• **EXERCISE DIRECTIONS**
Using the entries below, copy out all lines where "repeat" is found.

(Stored items)
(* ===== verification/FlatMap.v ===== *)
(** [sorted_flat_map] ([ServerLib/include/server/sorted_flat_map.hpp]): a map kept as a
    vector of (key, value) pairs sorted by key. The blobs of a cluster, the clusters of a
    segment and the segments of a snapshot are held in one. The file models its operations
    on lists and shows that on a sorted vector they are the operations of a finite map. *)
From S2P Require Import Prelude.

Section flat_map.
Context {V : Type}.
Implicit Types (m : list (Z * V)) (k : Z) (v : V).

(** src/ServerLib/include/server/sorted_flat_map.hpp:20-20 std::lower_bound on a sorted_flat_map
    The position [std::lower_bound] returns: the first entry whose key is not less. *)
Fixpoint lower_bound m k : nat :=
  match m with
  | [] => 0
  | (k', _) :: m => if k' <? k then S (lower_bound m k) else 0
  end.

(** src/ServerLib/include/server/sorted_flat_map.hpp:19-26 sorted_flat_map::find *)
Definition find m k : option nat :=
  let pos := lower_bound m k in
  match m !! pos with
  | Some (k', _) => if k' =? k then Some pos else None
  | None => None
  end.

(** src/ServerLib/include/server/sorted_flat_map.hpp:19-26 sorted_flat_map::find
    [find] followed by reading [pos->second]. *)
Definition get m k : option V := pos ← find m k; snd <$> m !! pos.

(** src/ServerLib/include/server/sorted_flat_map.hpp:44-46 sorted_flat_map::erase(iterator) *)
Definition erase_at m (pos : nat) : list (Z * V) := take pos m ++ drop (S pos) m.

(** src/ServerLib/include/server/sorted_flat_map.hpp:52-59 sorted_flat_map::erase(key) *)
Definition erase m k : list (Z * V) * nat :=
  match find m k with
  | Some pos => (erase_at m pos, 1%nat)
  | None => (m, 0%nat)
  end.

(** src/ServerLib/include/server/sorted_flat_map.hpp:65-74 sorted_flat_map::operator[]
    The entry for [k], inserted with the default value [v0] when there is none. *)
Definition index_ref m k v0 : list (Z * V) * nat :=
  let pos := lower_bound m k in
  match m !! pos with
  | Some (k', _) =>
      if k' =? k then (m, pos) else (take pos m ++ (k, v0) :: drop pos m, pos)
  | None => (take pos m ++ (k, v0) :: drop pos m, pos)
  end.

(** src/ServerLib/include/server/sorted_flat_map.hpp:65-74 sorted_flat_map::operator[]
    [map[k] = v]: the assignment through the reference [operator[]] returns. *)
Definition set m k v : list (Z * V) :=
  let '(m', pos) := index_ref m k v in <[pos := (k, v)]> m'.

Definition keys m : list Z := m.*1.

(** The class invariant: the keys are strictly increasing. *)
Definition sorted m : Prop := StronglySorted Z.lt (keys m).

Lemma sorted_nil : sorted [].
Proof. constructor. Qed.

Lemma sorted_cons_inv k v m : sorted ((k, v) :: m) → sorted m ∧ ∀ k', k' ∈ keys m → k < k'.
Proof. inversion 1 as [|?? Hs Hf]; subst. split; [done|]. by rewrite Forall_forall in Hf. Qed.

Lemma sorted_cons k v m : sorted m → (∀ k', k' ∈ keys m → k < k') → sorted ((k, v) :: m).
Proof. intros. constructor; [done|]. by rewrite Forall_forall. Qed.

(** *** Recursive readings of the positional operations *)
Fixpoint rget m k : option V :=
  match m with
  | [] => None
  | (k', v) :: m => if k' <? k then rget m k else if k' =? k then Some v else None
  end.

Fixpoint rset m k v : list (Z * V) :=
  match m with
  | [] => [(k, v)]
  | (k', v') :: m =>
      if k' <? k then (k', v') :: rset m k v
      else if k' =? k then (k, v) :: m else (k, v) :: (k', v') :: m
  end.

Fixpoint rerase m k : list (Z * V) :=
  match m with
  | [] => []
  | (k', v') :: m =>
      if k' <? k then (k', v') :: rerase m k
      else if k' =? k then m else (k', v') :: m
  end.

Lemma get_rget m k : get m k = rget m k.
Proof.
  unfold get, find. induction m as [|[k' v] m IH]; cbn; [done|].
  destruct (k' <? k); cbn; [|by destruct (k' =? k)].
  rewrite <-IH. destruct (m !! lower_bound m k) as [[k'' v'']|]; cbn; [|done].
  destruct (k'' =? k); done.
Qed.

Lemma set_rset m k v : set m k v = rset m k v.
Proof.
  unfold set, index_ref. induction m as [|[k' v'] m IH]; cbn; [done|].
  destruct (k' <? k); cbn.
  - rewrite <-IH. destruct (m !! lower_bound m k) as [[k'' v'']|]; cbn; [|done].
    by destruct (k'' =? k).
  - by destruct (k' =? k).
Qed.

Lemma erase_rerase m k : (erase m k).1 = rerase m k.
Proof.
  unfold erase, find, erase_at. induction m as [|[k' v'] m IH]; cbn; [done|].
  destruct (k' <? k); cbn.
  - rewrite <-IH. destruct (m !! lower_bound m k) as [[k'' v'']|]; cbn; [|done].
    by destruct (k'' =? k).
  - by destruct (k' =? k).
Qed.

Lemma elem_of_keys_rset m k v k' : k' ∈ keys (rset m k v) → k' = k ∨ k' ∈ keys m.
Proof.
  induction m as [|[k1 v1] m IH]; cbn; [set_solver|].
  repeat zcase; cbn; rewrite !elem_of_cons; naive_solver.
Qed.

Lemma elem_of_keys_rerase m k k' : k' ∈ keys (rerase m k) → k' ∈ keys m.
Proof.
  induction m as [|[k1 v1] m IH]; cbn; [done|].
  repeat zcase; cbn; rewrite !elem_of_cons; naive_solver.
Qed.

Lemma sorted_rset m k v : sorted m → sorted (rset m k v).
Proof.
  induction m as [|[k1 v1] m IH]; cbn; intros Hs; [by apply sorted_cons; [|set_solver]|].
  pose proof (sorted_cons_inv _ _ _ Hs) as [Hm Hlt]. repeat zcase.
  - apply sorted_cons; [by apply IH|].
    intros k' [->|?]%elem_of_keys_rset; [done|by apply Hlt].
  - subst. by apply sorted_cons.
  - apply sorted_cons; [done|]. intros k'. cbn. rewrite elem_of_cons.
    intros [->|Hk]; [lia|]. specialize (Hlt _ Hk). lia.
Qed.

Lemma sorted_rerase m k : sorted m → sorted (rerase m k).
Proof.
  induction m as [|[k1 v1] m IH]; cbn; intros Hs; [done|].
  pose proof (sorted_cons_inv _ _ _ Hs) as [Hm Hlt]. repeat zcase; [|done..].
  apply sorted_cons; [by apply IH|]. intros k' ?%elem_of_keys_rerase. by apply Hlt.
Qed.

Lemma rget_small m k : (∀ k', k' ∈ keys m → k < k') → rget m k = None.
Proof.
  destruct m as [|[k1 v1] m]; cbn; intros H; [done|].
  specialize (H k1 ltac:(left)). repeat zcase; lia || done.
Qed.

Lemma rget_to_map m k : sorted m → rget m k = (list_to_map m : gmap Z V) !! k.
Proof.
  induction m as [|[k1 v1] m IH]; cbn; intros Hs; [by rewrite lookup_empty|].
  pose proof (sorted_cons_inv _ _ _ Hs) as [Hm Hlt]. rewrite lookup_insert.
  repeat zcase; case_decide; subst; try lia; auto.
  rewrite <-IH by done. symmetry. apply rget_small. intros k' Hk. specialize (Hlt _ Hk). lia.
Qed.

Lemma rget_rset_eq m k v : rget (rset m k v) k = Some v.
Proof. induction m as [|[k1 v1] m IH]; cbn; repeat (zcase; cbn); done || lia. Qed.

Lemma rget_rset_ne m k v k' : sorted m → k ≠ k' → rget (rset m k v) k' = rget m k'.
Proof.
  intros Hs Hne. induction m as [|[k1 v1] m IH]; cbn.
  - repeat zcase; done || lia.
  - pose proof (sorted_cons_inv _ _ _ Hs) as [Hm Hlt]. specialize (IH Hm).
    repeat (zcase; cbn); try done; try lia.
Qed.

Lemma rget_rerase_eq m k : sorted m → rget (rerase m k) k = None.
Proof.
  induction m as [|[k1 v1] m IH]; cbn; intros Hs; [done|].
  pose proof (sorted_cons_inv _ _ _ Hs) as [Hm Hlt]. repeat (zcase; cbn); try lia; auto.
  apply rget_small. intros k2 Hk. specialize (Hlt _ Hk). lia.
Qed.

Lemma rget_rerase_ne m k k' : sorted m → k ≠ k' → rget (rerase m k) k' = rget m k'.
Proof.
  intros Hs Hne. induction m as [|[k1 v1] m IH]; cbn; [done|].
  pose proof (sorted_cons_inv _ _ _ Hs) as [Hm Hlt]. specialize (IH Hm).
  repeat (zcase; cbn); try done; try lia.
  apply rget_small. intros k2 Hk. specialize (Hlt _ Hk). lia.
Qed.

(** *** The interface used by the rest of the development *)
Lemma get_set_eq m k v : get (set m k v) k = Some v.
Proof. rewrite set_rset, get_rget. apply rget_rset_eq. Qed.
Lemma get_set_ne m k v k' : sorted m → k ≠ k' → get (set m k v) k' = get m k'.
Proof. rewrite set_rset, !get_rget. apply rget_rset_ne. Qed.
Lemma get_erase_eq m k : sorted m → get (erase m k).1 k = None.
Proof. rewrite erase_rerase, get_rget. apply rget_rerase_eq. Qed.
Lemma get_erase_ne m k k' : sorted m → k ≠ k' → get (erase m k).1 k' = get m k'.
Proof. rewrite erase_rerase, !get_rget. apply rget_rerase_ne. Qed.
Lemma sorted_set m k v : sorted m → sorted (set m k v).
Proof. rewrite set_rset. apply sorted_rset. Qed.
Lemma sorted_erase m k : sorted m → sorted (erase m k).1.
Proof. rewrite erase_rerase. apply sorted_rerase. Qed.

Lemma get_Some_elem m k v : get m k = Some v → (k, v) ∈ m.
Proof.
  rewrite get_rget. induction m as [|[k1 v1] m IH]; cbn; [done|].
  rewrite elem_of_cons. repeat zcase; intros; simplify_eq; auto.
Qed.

• **ANSWER BOX**
  repeat zcase; cbn; rewrite !elem_of_cons; naive_solver.
  repeat zcase; cbn; rewrite !elem_of_cons; naive_solver.
  pose proof (sorted_cons_inv _ _ _ Hs) as [Hm Hlt]. repeat zcase.
  pose proof (sorted_cons_inv _ _ _ Hs) as [Hm Hlt]. repeat zcase; [|done..].
  specialize (H k1 ltac:(left)). repeat zcase; lia || done.
  repeat zcase; case_decide; subst; try lia; auto.
Proof. induction m as [|[k1 v1] m IH]; cbn; repeat (zcase; cbn); done || lia. Qed.
  - repeat zcase; done || lia.
    repeat (zcase; cbn); try done; try lia.
  pose proof (sorted_cons_inv _ _ _ Hs) as [Hm Hlt]. repeat (zcase; cbn); try lia; auto.
  repeat (zcase; cbn); try done; try lia.
  rewrite elem_of_cons. repeat zcase; intros; simplify_eq; auto.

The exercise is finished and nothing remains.